[PYTHON] [Data analysis] Should I buy the Harumi flag?

0. wrap up

"Harumi Flag" is a large-scale condominium in the city center that can be found on the site of the Olympic Village. A 20-minute walk from the nearest station, this property has few precedents in terms of location. I was wondering if the pricing was reasonable, so I did a multiple regression analysis in Python. From the conclusion, it was decided that "the base price setting is reasonable compared to similar properties". Therefore, it can be said that it is basically a property that does not lose. However, the price premium of the building with a good view is high.
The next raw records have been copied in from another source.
(** KubernetesPlugin.Execute; [now] is the wall-clock time it formats. *)
Definition k8s_Execute (now : string) (ctx : Context) (config : Config)
    : Outcome (PluginResult + error) :=
  (* Extract configuration *)
  match lookup_key "namespace" config with
  | Some (VStr namespace) =>
      match lookup_key "resource" config with
      | Some (VStr resource) =>
          match lookup_key "action" config with
          | Some (VStr action) =>
              (* Create result *)
              match executionID ctx with
              | Some id =>
                  Returned (inl
                    {| Success := true;
                       Message := "Successfully executed " +:+ action +:+ " on " +:+
                                  resource +:+ " in namespace " +:+ namespace;
                       ExecutionID := id;
                       Data := [("namespace", VStr namespace);
                                ("resource", VStr resource);
                                ("action", VStr action);
                                ("timestamp", VStr now)] |})
              | None => Panicked
              end
          | _ => Panicked
          end
      | _ => Panicked
      end
  | _ => Panicked
  end.

Definition is_string (v : option Value) : Prop := ∃ s, v = Some (VStr s).

(** A job configuration with a numeric namespace. *)
Definition config_k8s : Config :=
  [("namespace", VInt 7); ("resource", VStr "deployment/web");
   ("action", VStr "restart")].

(** ** The validator's cycle check on arbitrary jobs *)

(** [err] reports a dependency [a -> b] of the graph that closes a
    cycle. *)
Definition reports_cycle (g : JobGraph) (err : error) : Prop :=
  ∃ a b, edge g a b ∧ rtc (edge g) b a ∧
         err = "circular dependency detected: " +:+ a +:+ " -> " +:+ b.

(** What a call of checkDeps guarantees when fewer than [bound] job names
    are left unvisited once the job is marked, and every name on the
    stack reaches the job. *)
Definition rec_sound (jobs : list Job)
    (rec : Job → CheckState → option (error + CheckState)) (bound : nat) : Prop :=
  ∀ job s, job ∈ jobs →
    size (list_to_set (map Name jobs) ∖ ({[Name job]} ∪ s.1) : gset string) < bound →
    s.2 ⊆ s.1 → Name job ∉ s.2 →
    (∀ x, x ∈ s.2 → rtc (edge (buildDependencyGraph jobs)) x (Name job)) →
    ∃ r, rec job s = Some r ∧
      match r with
      | inl err => reports_cycle (buildDependencyGraph jobs) err
      | inr s' => s'.2 = s.2 ∧ {[Name job]} ∪ s.1 ⊆ s'.1
      end.

(** Two jobs of the same name, the second of which depends on itself. *)
Definition jobs_twice : list Job :=
  [simple_job "X" "ok" []; simple_job "X" "ok" ["X"]].

(* ===================================================================== *)
(** * Proofs *)
(* ===================================================================== *)

Section dfs_correct.
Context (g : JobGraph).

Lemma deps_of_nonempty_dom node :
  deps_of g node ≠ [] → node ∈ dom (dependencies g).
Proof.
  unfold deps_of. intros H. apply elem_of_dom.
  destruct (dependencies g !! node); [eauto | done].
Qed.

Lemma finished_closed_rtc V R b c :
  dfs_inv g V R → b ∈ V → b ∉ R → rtc (edge g) b c → c ∈ V ∧ c ∉ R.
Proof.
  intros Hinv Hb Hr Hreach. induction Hreach as [|x y z Hxy _ IH]; [done|].
  destruct (inv_closed _ _ _ Hinv x y Hb Hr Hxy). by apply IH.
Qed.

Lemma dfs_inv_enter V R node :
  dfs_inv g V R → node ∉ V → dfs_inv g ({[node]} ∪ V) ({[node]} ∪ R).
Proof.
  intros [Hsub Hcl Hnc] Hnode. split.
  - set_solver.
  - intros b d Hb Hr Hbd.
    assert (b ∈ V ∧ b ∉ R) as [HbV HbR] by set_solver.
    destruct (Hcl b d HbV HbR Hbd). set_solver.
  - intros b Hb Hr. apply Hnc; set_solver.
Qed.

Lemma dfs_inv_leave V R node :
  dfs_inv g V ({[node]} ∪ R) → node ∈ V →
  (∀ d, edge g node d → d ∈ V ∧ d ∉ ({[node]} ∪ R)) →
  dfs_inv g V R.
Proof.
  intros Hinv HnV Hdeps. split.
  - pose proof (inv_sub _ _ _ Hinv). set_solver.
  - intros b d Hb Hr Hbd. destruct (decide (b = node)) as [->|Hne].
    + destruct (Hdeps d Hbd). set_solver.
    + destruct (inv_closed _ _ _ Hinv b d Hb) as [? ?]; [set_solver|done|].
      set_solver.
  - intros b Hb Hr Hcyc. destruct (decide (b = node)) as [->|Hne].
    + assert (∃ d, edge g node d ∧ rtc (edge g) d node) as (d & Hd & Hback).
      { inversion Hcyc as [? ? H1|? y ? H1 H2]; subst.
        - exists node. split; [done|apply rtc_refl].
        - exists y. split; [done|by apply tc_rtc]. }
      destruct (Hdeps d Hd) as [HdV HdR].
      destruct (finished_closed_rtc _ _ _ _ Hinv HdV HdR Hback). set_solver.
    + eapply (inv_nocyc _ _ _ Hinv b); [done|set_solver|done].
Qed.

Lemma dfs_deps_spec rec node R f :
  (∀ dep V R', dfs_inv g V R' → dep ∉ V →
     (∀ s, s ∈ R' → rtc (edge g) s dep) →
     size (dom (dependencies g) ∖ V) < f →
     ∃ res, rec dep V R' = Some res ∧ dfs_post g dep V R' res) →
  node ∉ R →
  (∀ s, s ∈ R → rtc (edge g) s node) →
  ∀ deps V1,
    dfs_inv g V1 ({[node]} ∪ R) → node ∈ V1 →
    (∀ d, d ∈ deps → edge g node d) →
    (∀ d, edge g node d → d ∈ deps ∨ (d ∈ V1 ∧ d ∉ ({[node]} ∪ R))) →
    (deps = [] ∨ size (dom (dependencies g) ∖ V1) < f) →
    ∃ res, dfs_deps rec node deps V1 ({[node]} ∪ R) = Some res ∧
      match res with
      | (true, _, _) => cyclic g
      | (false, V', R') => R' = R ∧ V1 ⊆ V' ∧ dfs_inv g V' R'
      end.
Proof.
  intros Hrec HnR Hstack deps.
  assert (Hstack1 : ∀ s, s ∈ ({[node]} ∪ R : gset string) → rtc (edge g) s node).
  { intros s [->%elem_of_singleton|Hs]%elem_of_union; [apply rtc_refl|auto]. }
  induction deps as [|dep rest IH]; intros V1 Hinv HnV Hedges Hall Hfuel; simpl.
  - eexists. split; [done|]. simpl.
    split; [set_solver|]. split; [done|].
    replace (({[node]} ∪ R) ∖ {[node]}) with R by set_solver.
    apply dfs_inv_leave with node; [done..|].
    intros d Hd. destruct (Hall d Hd) as [Hin|?]; [|done]. by apply elem_of_nil in Hin.
  - assert (Hdep : edge g node dep) by (apply Hedges; left).
    assert (Hf : size (dom (dependencies g) ∖ V1) < f) by (by destruct Hfuel).
    case_bool_decide as HdV; [case_bool_decide as HdR|].
    + eexists. split; [done|]. simpl. exists dep.
      eapply tc_rtc_l; [by apply Hstack1|by apply tc_once].
    + apply IH; [done..| |  |by right].
      * intros d Hd. apply Hedges. by right.
      * intros d Hd. destruct (Hall d Hd) as [[->|Hin]%elem_of_cons|?]; auto.
    + destruct (Hrec dep V1 ({[node]} ∪ R) Hinv HdV) as ([[b V2] R2] & -> & Hpost); [|done|].
      { intros s Hs. eapply rtc_r; [by apply Hstack1|done]. }
      destruct b; simpl in Hpost.
      * eexists. split; [done|]. done.
      * destruct Hpost as (-> & Hsub & HdV2 & Hinv2).
        destruct (IH V2) as (res & Hres & Hpost2); [done|set_solver| | | |].
        -- intros d Hd. apply Hedges. by right.
        -- pose proof (inv_sub _ _ _ Hinv) as Hsub1.
           intros d Hd. destruct (Hall d Hd) as [[->|Hin]%elem_of_cons|[? ?]];
             [right; split; [done|set_solver] | by left | right; split; [set_solver|done]].
        -- right. eapply Nat.le_lt_trans; [|exact Hf].
           apply subseteq_size. set_solver.
        -- exists res. split; [done|]. destruct res as [[[] ?] ?]; [done|].
           destruct Hpost2 as (? & ? & ?). split; [done|]. split; [set_solver|done].
Qed.

Lemma hasCyclesDFS_spec fuel : ∀ node V R,
  dfs_inv g V R → node ∉ V →
  (∀ s, s ∈ R → rtc (edge g) s node) →
  size (dom (dependencies g) ∖ V) < fuel →
  ∃ res, hasCyclesDFS fuel g node V R = Some res ∧ dfs_post g node V R res.
Proof.
  induction fuel as [|f IH]; intros node V R Hinv HnV Hstack Hfuel; [lia|].
  simpl.
  assert (HnR : node ∉ R) by (pose proof (inv_sub _ _ _ Hinv); set_solver).
  destruct (dfs_deps_spec (hasCyclesDFS f g) node R f IH HnR Hstack
              (deps_of g node) ({[node]} ∪ V)) as (res & Hres & Hpost).
  - by apply dfs_inv_enter.
  - set_solver.
  - done.
  - intros d Hd. by left.
  - destruct (decide (deps_of g node = [])) as [|Hne]; [by left|right].
    apply deps_of_nonempty_dom in Hne.
    assert (dom (dependencies g) ∖ ({[node]} ∪ V) ⊂ dom (dependencies g) ∖ V) as Hlt.
    { apply strict_spec_alt. split; [set_solver|].
      intros Heq. assert (node ∈ dom (dependencies g) ∖ V) as Hin by set_solver.
      rewrite <- Heq in Hin. set_solver. }
    apply subset_size in Hlt. lia.
  - exists res. split; [done|]. destruct res as [[[] V'] R']; simpl; [done|].
    destruct Hpost as (? & ? & ?).
    split; [done|]. split; [set_solver|]. split; [set_solver|done].
Qed.
End dfs_correct.

Section has_cycles.
Context (g : JobGraph).

Lemma dfs_inv_empty : dfs_inv g ∅ ∅.
Proof. split; set_solver. Qed.

Lemma HasCycles_loop_spec fuel :
  size (dom (dependencies g)) < fuel →
  ∀ names V, dfs_inv g V ∅ →
    ∃ b, HasCycles_loop fuel g names V ∅ = Some b ∧
      if b then cyclic g
      else ∃ V', dfs_inv g V' ∅ ∧ V ⊆ V' ∧ ∀ n, n ∈ names → n ∈ V'.
Proof.
  intros Hfuel names. induction names as [|name rest IH]; intros V Hinv; simpl.
  - exists false. split; [done|]. exists V. set_solver.
  - case_bool_decide as HnV.
    + destruct (IH V Hinv) as (b & -> & Hb). exists b. split; [done|].
      destruct b; [done|]. destruct Hb as (V' & ? & ? & ?). exists V'. set_solver.
    + destruct (hasCyclesDFS_spec g fuel name V ∅ Hinv HnV) as ([[b V1] R1] & -> & Hpost).
      { set_solver. }
      { eapply Nat.le_lt_trans; [|exact Hfuel]. apply subseteq_size. set_solver. }
      destruct b; simpl in Hpost.
      * by exists true.
      * destruct Hpost as (-> & Hsub & Hin & Hinv1).
        destruct (IH V1 Hinv1) as (b & -> & Hb). exists b. split; [done|].
        destruct b; [done|]. destruct Hb as (V' & ? & ? & ?). exists V'. set_solver.
Qed.

(** A cycle passes through the target of one of its edges. *)
Lemma cycle_through_target x :
  tc (edge g) x x → ∃ y, edge g x y ∧ tc (edge g) y y.
Proof.
  intros Hcyc. inversion Hcyc as [? ? H1|? y ? H1 H2]; subst.
  - exists x. split; [done|by apply tc_once].
  - exists y. split; [done|]. eapply tc_r; [exact H2|done].
Qed.

Lemma HasCycles_fuel_spec fuel keys :
  deps_registered g → range_of g keys → dfs_budget g ≤ fuel →
  ∃ b, HasCycles_fuel fuel keys g = Some b ∧ (b = true ↔ cyclic g).
Proof.
  intros Hreg [_ Hkeys] Hfuel. unfold HasCycles_fuel, dfs_budget in *.
  destruct (HasCycles_loop_spec fuel ltac:(lia) keys ∅ dfs_inv_empty) as (b & -> & Hb).
  exists b. split; [done|]. destruct b; [done|].
  split; [done|]. intros [x Hcyc]. exfalso.
  destruct Hb as (V' & Hinv & _ & Hall).
  destruct (cycle_through_target x Hcyc) as (y & Hxy & Hy).
  apply (inv_nocyc _ _ _ Hinv y); [|set_solver|done].
  apply Hall, Hkeys. by eapply Hreg.
Qed.

Lemma deps_registered_check_ok :
  deps_registered_check g = true → deps_registered g.
Proof.
  unfold deps_registered_check, deps_registered, edge, deps_of.
  intros Hchk a b Hab.
  destruct (dependencies g !! a) as [ds|] eqn:Hds; simpl in Hab; [|by apply elem_of_nil in Hab].
  rewrite forallb_forall in Hchk.
  specialize (Hchk (a, ds)). rewrite forallb_forall in Hchk.
  eapply bool_decide_eq_true_1, Hchk.
  - apply list_elem_of_In. by apply elem_of_map_to_list.
  - by apply list_elem_of_In.
Qed.

Lemma range_of_check_ok keys : range_of_check g keys = true → range_of g keys.
Proof.
  unfold range_of_check, range_of.
  intros [H1%bool_decide_eq_true_1 H2%bool_decide_eq_true_1]%andb_true_iff.
  split; [done|]. intros k. rewrite <- H2. by rewrite elem_of_list_to_set.
Qed.
End has_cycles.

(** C6. For a job graph whose dependency edges all target registered
    jobs, and for every order in which the range over [g.jobs] yields the
    names, HasCycles returns (the depth budget is never exhausted, and any
    larger budget gives the same answer) and it returns [true] if and
    only if the dependency relation contains a cycle. *)
Theorem HasCycles_iff_cyclic (g : JobGraph) (keys : list string) :
  deps_registered g → range_of g keys →
  ∃ b, HasCycles keys g = Some b ∧
       (∀ fuel, dfs_budget g ≤ fuel → HasCycles_fuel fuel keys g = Some b) ∧
       (b = true ↔ cyclic g).
Proof.
  intros Hreg Hkeys.
  destruct (HasCycles_fuel_spec g (dfs_budget g) keys Hreg Hkeys (le_n _)) as (b & Hb & Hiff).
  exists b. split; [done|]. split; [|done].
  intros fuel Hfuel.
  destruct (HasCycles_fuel_spec g fuel keys Hreg Hkeys Hfuel) as (b' & -> & Hiff').
  f_equal. destruct b, b'; try done.
  - by destruct (proj2 Hiff' (proj1 Hiff eq_refl)).
  - by destruct (proj2 Hiff (proj1 Hiff' eq_refl)).
Qed.

Lemma HasCycles_iff_cyclic_witness :
  deps_registered graph_AB ∧ range_of graph_AB ["B"; "A"] ∧
  ∃ b, HasCycles ["B"; "A"] graph_AB = Some b ∧
       (∀ fuel, dfs_budget graph_AB ≤ fuel →
                HasCycles_fuel fuel ["B"; "A"] graph_AB = Some b) ∧
       (b = true ↔ cyclic graph_AB).
Proof.
  assert (H1 : deps_registered graph_AB)
    by (apply deps_registered_check_ok; vm_compute; reflexivity).
  assert (H2 : range_of graph_AB ["B"; "A"])
    by (apply range_of_check_ok; vm_compute; reflexivity).
  split; [exact H1|]. split; [exact H2|].
  exact (HasCycles_iff_cyclic graph_AB ["B"; "A"] H1 H2).
Defined.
If you like the view and are satisfied with the price, you can say that it is a good property.

1. 1. On the front mouth

The Olympic Games will finally be held in Tokyo this year. I am looking forward to the success of the players, including badminton :. There are various topics related to the Olympics. Personally, I'm interested in the Harumi flag on the site of the Olympic Village. I am very interested in it because it is a big project in the city center. However, it is about a 20-minute walk from the nearest Kachidoki station. In the suburbs, anyway, what is the price setting for large-scale development that is a 20-minute walk from the city center? I don't know, so I decided to analyze the data.

2. Data analysis flow

The data analysis was performed according to the following flow. (After analysis, verification was also performed.) (1) Data collection (scraping) (2) Data preprocessing (3) Data analysis

3. 3. Data collection

The data collection was scraped on Mr. Sumo's site. Thank you, SUMO! I really wanted to use the price of a new condominium, but I used the price of a pre-owned condominium because there are many undecided prices and there is little data available. At first, we also targeted Minato Ward and Shinagawa Ward facing Tokyo Bay. However, condominiums such as Azabu and Osaki have also been targeted, and properties with different target images have been included. So, in the end, I targeted only Koto Ward. Although the Harumi flag is less than the 20th floor, I chose properties with more than 20 floors because I had the image of a high-rise condominium, and properties with more than 100 units in total because I wanted to target large-scale development. The floor plan ranges from 2LDK to 4LDK (LDK includes K and DK). As a result of the conditional search, the target data was 438 in total. It is better to have more, but I collected this number of data. There are many helpful articles on scraping. List famous articles for reference.

[I used machine learning to find a bargain rental property in the 23 wards of Tokyo] (http://www.analyze-world.com/entry/2017/11/09/061023)

The site is updated quite often. Sumo's data was stored in the dottable dottable--cassette class, so you can do as follows.

result = requests.get(url)   
c = result.content
soup = BeautifulSoup(c, "html.parser")
summary = soup.find("div",{'id':'js-bukkenList'})
cassetteitems = summary.find_all("div",{'class':'dottable dottable--cassette'})

4. Data preprocessing

This time, the area, the distance from the station (how many minutes it takes on foot), and the age of the building were used as explanatory variables. When the floor plan was adopted as the explanatory variable, it was excluded because it seems that area and multicollinearity (multicollinearity: if similar explanatory variables are used, a strong correlation will occur between the explanatory variables, so the analysis will not work). The objective variable is, of course, the price (10,000 yen).

Data preprocessing is a series of work related to data analysis, and is said to be the simplest but most important. But to be clear, it's not interesting. Sumo's article has few missing values, so it's easy to handle, but the age was processed and converted to months. Originally, it may be better to normalize the data (process the mean to 0 and the standard deviation to 1). However, for example, I wanted to see what kind of effect the price had when I was one minute away from the station, so I decided not to normalize this time. There is an easy-to-understand article on data preprocessing, so please refer to it.

[Real estate data analysis example [python data preprocessing]] (https://sinyblog.com/python/real_estate_analysis_002/)

[Data acquisition and analysis of real estate information using Python (5) [Property for sale / Data preprocessing]] (https://akatak.hatenadiary.jp/entry/2018/09/15/090032)

5. Data analysis

After scraping, put the preprocessed data into the pandas data frame DF. This time, we will use only the following four data.

df=df.loc[:,['Age of construction','Time required(Minutes)','area','price(Ten thousand yen)']]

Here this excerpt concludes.